SIIA Announces Innovation Incubator Award Winners

‘Most Innovative’ and ‘Most Likely to Succeed’ Innovations Recognized at Industry Event

Washington, D.C. (Nov. 28, 2012) – The Education Division of the Software & Information Industry Association (SIIA) showcased some of the leading growth companies in the education technology market and recognized the best among them as part of the Innovation Incubator program at the 12th annual Ed Tech Business Forum, held Nov. 26 and 27 at the McGraw Hill Conference Center in New York.

The award winners are:

  • Clever received top-votes as Most Innovative and Most Likely to Succeed
  • Mathalicious received first runner-up for Most Innovative and Most Likely to Succeed
  • Classroom, Inc. has the distinction of receiving the first-ever Educator’s Choice Award

“This year’s innovation incubator winners were incredibly creative and focused,” said Karen Billings, vice president for SIIA’s Education Division. “We are confident that all of the Innovation Incubator participants will make a positive, lasting impact on the ed tech industry.”

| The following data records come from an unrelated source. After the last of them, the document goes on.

(* ===== verification/Dispatch.v ===== *)
(** * Dispatching tool calls ([rusty-core/src/tool.rs], [middleware.rs])

    One finalized call through the whole pipeline: lookup, guards,
    placement, effect admission, the body; and the executor around it.
    [ds_ran] keeps what reached a body or a backend, in order. *)

From Stdlib Require Import String.
From S2P Require Import Prelude Containers Json Error Graph Record Journal Meter Chat Declaration Replay Invariant Effects ReplayRun Text Shaping Middleware Tools.
Local Open Scope string_scope.

(** ** Guards *)

(** [GuardedCall], [GuardDenial], [GuardDenialRecord]. *)
Record GuardedCall : Type := mkGuarded {
  gc_tool : string;
  gc_arguments : Value;
  gc_effect : Effect;
  gc_scope : string;
}.

Record GuardDenial : Type := mkDenial { gd_guard : string; gd_reason : string }.

Record GuardDenialRecord : Type := mkDenialRecord {
  dr_tool : string;
  dr_effect : Effect;
  dr_scope : string;
  dr_denials : list GuardDenial;
}.

Definition denial_value (d : GuardDenial) : Value :=
  jobj [("guard", Str (gd_guard d)); ("reason", Str (gd_reason d))].

Definition denial_record_value (r : GuardDenialRecord) : Value :=
  jobj [("tool", Str (dr_tool r)); ("effect", Str (effect_name (dr_effect r)));
        ("scope", Str (dr_scope r)); ("denials", Array (map denial_value (dr_denials r)))].

(** [ToolGuard]. *)
Record ToolGuard (E : Type) : Type := mkGuard {
  tg_name : string;
  tg_check : GuardedCall -> Act (Live E) (option GuardDenial);
}.
Arguments mkGuard {E} _ _.
Arguments tg_name {E} _.
Arguments tg_check {E} _ _.

(** ** The sandbox seam ([sandbox.rs]) *)

(** [EnforcementLevel], [SandboxResult], [SandboxExecutor]. *)
Inductive EnforcementLevel : Type := Full | Partial.

#[export] Instance EnforcementLevel_eq_dec : EqDecision EnforcementLevel.
Proof. solve_decision. Defined.

Record SandboxResult : Type := mkSandboxResult {
  sx_stdout : string;
  sx_stderr : string;
  sx_exit_code : option Z;
  sx_timed_out : bool;
  sx_truncated : bool;
  sx_duration_ms : N;
}.

Definition sandbox_value (r : SandboxResult) : Value :=
  jobj [("stdout", Str (sx_stdout r)); ("stderr", Str (sx_stderr r));
        ("exit_code", jnull (jZ <$> sx_exit_code r)); ("timed_out", Bool (sx_timed_out r));
        ("truncated", Bool (sx_truncated r)); ("duration_ms", jN (sx_duration_ms r))].

Record SandboxExecutor (E : Type) : Type := mkSandbox {
  sb_execute : string -> list string -> Act (Live E) (res SandboxResult);
  sb_enforcement : EnforcementLevel;
  sb_backend_id : string;
}.
Arguments mkSandbox {E} _ _ _.
Arguments sb_execute {E} _ _ _.
Arguments sb_enforcement {E} _.
Arguments sb_backend_id {E} _.

(** ** The state of a dispatch *)

(** A call that reached its body or a backend, with the permit it held. *)
Record Ran (E : Type) : Type := mkRan {
  rn_tool : ToolImpl E;
  rn_call : ToolCall;
  rn_placement : Placement;
  rn_permit : option EffectPermit;
}.
Arguments mkRan {E} _ _ _ _.
Arguments rn_tool {E} _.
Arguments rn_call {E} _.
Arguments rn_placement {E} _.
Arguments rn_permit {E} _.

(** The run's shared state, the admission context with its ledger, and what
    ran. *)
Record Dispatch (E : Type) : Type := mkDispatch {
  ds_live : Live E;
  ds_admission : option EffectAdmissionContext;
  ds_ran : list (Ran E);
}.
Arguments mkDispatch {E} _ _ _.
Arguments ds_live {E} _.
Arguments ds_admission {E} _.
Arguments ds_ran {E} _.

(** [ToolInvocation]. *)
Record ToolInvocation : Type := mkToolInvocation {
  tiv_thread_id : string;
  tiv_node : string;
  tiv_call : ToolCall;
  tiv_effect : option Effect;
}.

(** [ToolExecutor]; the guard journal is the run's, under [tx_evidence]'s
    parent, and the admission context is in the state. *)
Record ToolExecutor (E : Type) : Type := mkToolExecutor {
  tx_registry : ToolRegistry E;
  tx_middleware : list (Layer (Live E) ToolInvocation Value);
  tx_guards : list (ToolGuard E);
  tx_evidence : option string;
  tx_thread_id : string;
  tx_node : string;
  tx_sandbox : option (SandboxExecutor E);
  tx_run_context : option RunContext;
}.
Arguments mkToolExecutor {E} _ _ _ _ _ _ _ _.
Arguments tx_registry {E} _.
Arguments tx_middleware {E} _.
Arguments tx_guards {E} _.
Arguments tx_evidence {E} _.
Arguments tx_thread_id {E} _.
Arguments tx_node {E} _.
Arguments tx_sandbox {E} _.
Arguments tx_run_context {E} _.

Section Dispatching.
Context `{Codec} {E : Type}.

Definition on_live {A : Type} (m : Act (Live E) A) : Act (Dispatch E) A := fun s =>
  let '(out, l) := m (ds_live s) in (out, mkDispatch l (ds_admission s) (ds_ran s)).

Definition set_live (f : Live E -> Live E) : Act (Dispatch E) unit :=
  on_live (act_modify f).

Definition note_ran (r : Ran E) : Act (Dispatch E) unit :=
  act_modify (fun s => mkDispatch (ds_live s) (ds_admission s) (ds_ran s ++ [r])).

(** Every guard is asked, in order. *)
Fixpoint check_guards (guards : list (ToolGuard E)) (call : GuardedCall) :
    Act (Live E) (list GuardDenial) :=
  match guards with
  | [] => mret []
  | g :: rest =>
      d ← tg_check g call;
      ds ← check_guards rest call;
      mret (match d with Some d => d :: ds | None => ds end)
  end.

Definition guarded (x : ToolExecutor E) (tool : ToolImpl E) (call : ToolCall) : GuardedCall :=
  mkGuarded (tc_name call) (tc_arguments call) (ti_effect tool) (tx_thread_id x).

Definition node_label (node : string) (d : EventDraft) : EventDraft :=
  if String.eqb node EmptyString then d else with_node node d.

(** The evidence of a denial. *)
Definition denial_draft (x : ToolExecutor E) (parent : string) (tool : ToolImpl E) (call : ToolCall)
    (denials : list GuardDenial) : EventDraft :=
  node_label (tx_node x)
    (with_parent parent
       (with_output (denial_record_value
                       (mkDenialRecord (tc_name call) (ti_effect tool) (tx_thread_id x) denials))
          (with_input (tool_call_request (tc_name call) (tc_arguments call))
             (draft_new KToolCallDenied Pure)))).

Definition denial_error (call : ToolCall) (denials : list GuardDenial) : RustyError :=
  ETool ("tool guard denied `" ++ tc_name call ++ "`: "
         ++ String.concat "; "
              (map (fun d => "guard `" ++ gd_guard d ++ "`: " ++ gd_reason d) denials)).

(** Placement, and the refusal of a backend that only partly enforces; a
    sandboxed placement has a backend. *)
Definition place (x : ToolExecutor E) (tool : ToolImpl E) (call : ToolCall) :
    res (Placement * option (SandboxExecutor E)) :=
  match resolve_placement tool (match tx_sandbox x with Some _ => true | None => false end) with
  | Err e => Err (ETool (placement_text e))
  | Ok InProcess => Ok (InProcess, None)
  | Ok Sandboxed =>
      match tx_sandbox x with
      | None => Err (ETool "sandbox available verified by resolve_placement")
      | Some backend =>
          if bool_decide (ti_sandbox_requirement tool = SandboxRequired)
             && bool_decide (sb_enforcement backend = Partial)
          then Err (ETool ("tool `" ++ tc_name call
                           ++ "` requires full sandbox enforcement but backend `"
                           ++ sb_backend_id backend ++ "` reports partial"))
          else Ok (Sandboxed, Some backend)
      end
  end.

(** The effect boundary: admitted with its permit, or answered. *)
Inductive Verdict : Type :=
| Cleared (permit : option EffectPermit)
| Answered (out : res Value).

Definition expect_request : PanicPayload :=
  PayloadString "a serde_json::Value always serializes".

Definition admit_call (tool : ToolImpl E) (call : ToolCall) : Act (Dispatch E) Verdict := fun s =>
  match ds_admission s with
  | None => (Returns (Cleared None), s)
  | Some context =>
      match ti_effect_request tool call with
      | None => (Panics expect_request, s)
      | Some request =>
          match admit_effect context request with
          | (Ok permit, context') =>
              (Returns (Cleared (Some permit)), mkDispatch (ds_live s) (Some context') (ds_ran s))
          | (Err violation, context') =>
              let '(served, context'') :=
                serve_shadow context' request
                  (tool_call_request (tc_name call) (tc_arguments call)) violation in
              (Returns (Answered
                 match served with
                 | Some recorded => Ok recorded
                 | None => Err (ETool ("effect admission denied: " ++ violation_text violation))
                 end), mkDispatch (ds_live s) (Some context'') (ds_ran s))
          end
      end
  end.

(** The event of a sandboxed call. *)
Definition sandbox_draft (x : ToolExecutor E) (parent : string) (tool : ToolImpl E) (call : ToolCall)
    (latency_ms : N) (out : res Value) : EventDraft :=
  let draft :=
    node_label (tx_node x)
      (with_parent parent
         (with_latency_ms latency_ms
            (with_input (tool_call_request (tc_name call) (tc_arguments call))
               (draft_new KToolCall (ti_effect tool))))) in
  match out with
  | Ok v => with_output v draft
  | Err e => with_output (error_output e) (with_status StatusError draft)
  end.

Definition sandbox_call (x : ToolExecutor E) (backend : SandboxExecutor E) (tool : ToolImpl E)
    (call : ToolCall) (permit : option EffectPermit) : Act (Dispatch E) (res Value) :=
  started ← match tx_evidence x with
            | Some _ => on_live (fun l => let '(t, l') := live_now l in (Returns (Some t), l'))
            | None => mret None
            end;
  match to_vec (tc_arguments call) with
  | None => mret (Err (ESerialization "value"))
  | Some text =>
      note_ran (mkRan tool call Sandboxed permit);;
      ran ← on_live (sb_execute backend (tc_name call) [text]);
      let out := r ← ran; Ok (sandbox_value r) in
      match tx_evidence x, started with
      | Some parent, Some started =>
          set_live (fun l =>
            let '(ended, l') := live_now l in
            (live_record (sandbox_draft x parent tool call (latency started ended) out) l').2);;
          mret out
      | _, _ => mret out
      end
  end.

(** [dispatch_tool]. *)
Definition dispatch_tool (x : ToolExecutor E) (call : ToolCall) : Act (Dispatch E) (res Value) :=
  found ← reads (fun s => registry_get (tx_registry x) (lv_env (ds_live s)) (tc_name call));
  match found with
  | None => mret (Err (ETool ("unknown tool `" ++ tc_name call ++ "`")))
  | Some tool =>
      denials ← on_live (check_guards (tx_guards x) (guarded x tool call));
      match denials with
      | _ :: _ =>
          match tx_evidence x with
          | Some parent => set_live (fun l => (live_record (denial_draft x parent tool call denials) l).2)
          | None => mret ()
          end;;
          mret (Err (denial_error call denials))
      | [] =>
          match place x tool call with
          | Err e => mret (Err e)
          | Ok (placement, backend) =>
              verdict ← admit_call tool call;
              match verdict with
              | Answered out => mret out
              | Cleared permit =>
                  match backend with
                  | Some b => sandbox_call x b tool call permit
                  | None =>
                      note_ran (mkRan tool call placement permit);;
                      on_live (ti_call tool (tx_run_context x) (tc_arguments call))
                  end
              end
          end
      end
  end.

(** ** The executor *)

Definition lift_layer (l : Layer (Live E) ToolInvocation Value) :
    Layer (Dispatch E) ToolInvocation Value :=
  mkLayer (ly_name l) (fun c => on_live (ly_before l c)) (fun c v => on_live (ly_after l c v)).

(** The body of [execute_one], before the panic is caught. *)
Definition execute_body (x : ToolExecutor E) (call : ToolCall) : Act (Dispatch E) (res Value) :=
  match tx_middleware x with
  | [] => dispatch_tool x call
  | layers =>
      found ← reads (fun s => registry_get (tx_registry x) (lv_env (ds_live s)) (tc_name call));
      run_layers (map lift_layer layers) (fun inv => dispatch_tool x (tiv_call inv))
        (mkToolInvocation (tx_thread_id x) (tx_node x) call (ti_effect <$> found))
  end.

(** [ToolExecutor::execute_one]. *)
Definition execute_one (x : ToolExecutor E) (call : ToolCall) (s : Dispatch E) :
    res Value * Dispatch E :=
  match execute_body x call s with
  | (Returns out, s') => (out, s')
  | (Panics p, s') =>
      (Err (ETool ("tool `" ++ tc_name call ++ "` panicked: " ++ panic_message p)), s')
  end.

(** The message a call's outcome becomes. *)
Definition result_message (call : ToolCall) (out : res Value) : ChatMessage :=
  match out with
  | Ok (Str content) => tool_result (tc_id call) (shape_text content)
  | Ok other => tool_result (tc_id call) (shape_result other)
  | Err e => tool_result (tc_id call) ("ERROR: " ++ error_text e)
  end.

(** The calls at the positions of [order] run one after the other. *)
Fixpoint run_scheduled (x : ToolExecutor E) (calls : list ToolCall) (order : list nat)
    (s : Dispatch E) : list (nat * ChatMessage) * Dispatch E :=
  match order with
  | [] => ([], s)
  | i :: rest =>
      match calls !! i with
      | None => run_scheduled x calls rest s
      | Some call =>
          let '(out, s1) := execute_one x call s in
          let '(done, s2) := run_scheduled x calls rest s1 in
          ((i, result_message call out) :: done, s2)
      end
  end.

(** [ToolExecutor::execute_batch]: one message per call in the order of
    [calls], whatever the order the calls ran in. *)
Definition execute_batch (x : ToolExecutor E) (order : list nat) (calls : list ToolCall)
    (s : Dispatch E) : list ChatMessage * Dispatch E :=
  let '(done, s') := run_scheduled x calls order s in
  (omap (fun i => snd <$> List.find (fun p => (p.1 =? i)%nat) done) (seq 0 (length calls)), s').

(** [ApprovalNeeded] and [ToolExecutor::approvals_needed]. *)
Record ApprovalNeeded : Type := mkNeeded {
  an_call_id : string;
  an_tool : string;
  an_arguments : Value;
  an_kind : string;
  an_effect_id : string;
}.

Definition approval_for (x : ToolExecutor E) (env : E) (gate : EffectAdmissionContext)
    (call : ToolCall) : option (option ApprovalNeeded) :=
  match registry_get (tx_registry x) env (tc_name call) with
  | None => Some None
  | Some tool =>
      if ti_carries_approval tool call then Some None
      else
        request ← ti_effect_request tool call;
        Some (id ← approval_required gate request;
              Some (mkNeeded (tc_id call) (tc_name call) (tc_arguments call) (rq_kind request) id))
  end.

(** [None] is the panic of a request that cannot be hashed. *)
Definition approvals_needed (x : ToolExecutor E) (env : E) (gate : EffectAdmissionContext)
    (calls : list ToolCall) : option (list ApprovalNeeded) :=
  found ← mapM (approval_for x env gate) calls; Some (omap id found).
End Dispatching.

More than 75 applicants were assessed for the Innovation Incubator program on a broad range of criteria, including the education focus, end-user impact, market need for the innovation, representation of K-12/postsecondary market levels, and the level of originality and innovation. Twelve participants and one alternate were selected for the program, and six were elected as finalists in the program.

Other finalists include:

  1. C8Kids
  2. iPrompts
  3. LearnSprout
  4. mSchool

SIIA’s Innovation Incubator program identifies and supports entrepreneurs in their development and distribution of innovative learning technologies. The program began in 2006 and has provided incubation for dozens of successful products and companies in their efforts to improve education through the use of software, digital content and related technologies.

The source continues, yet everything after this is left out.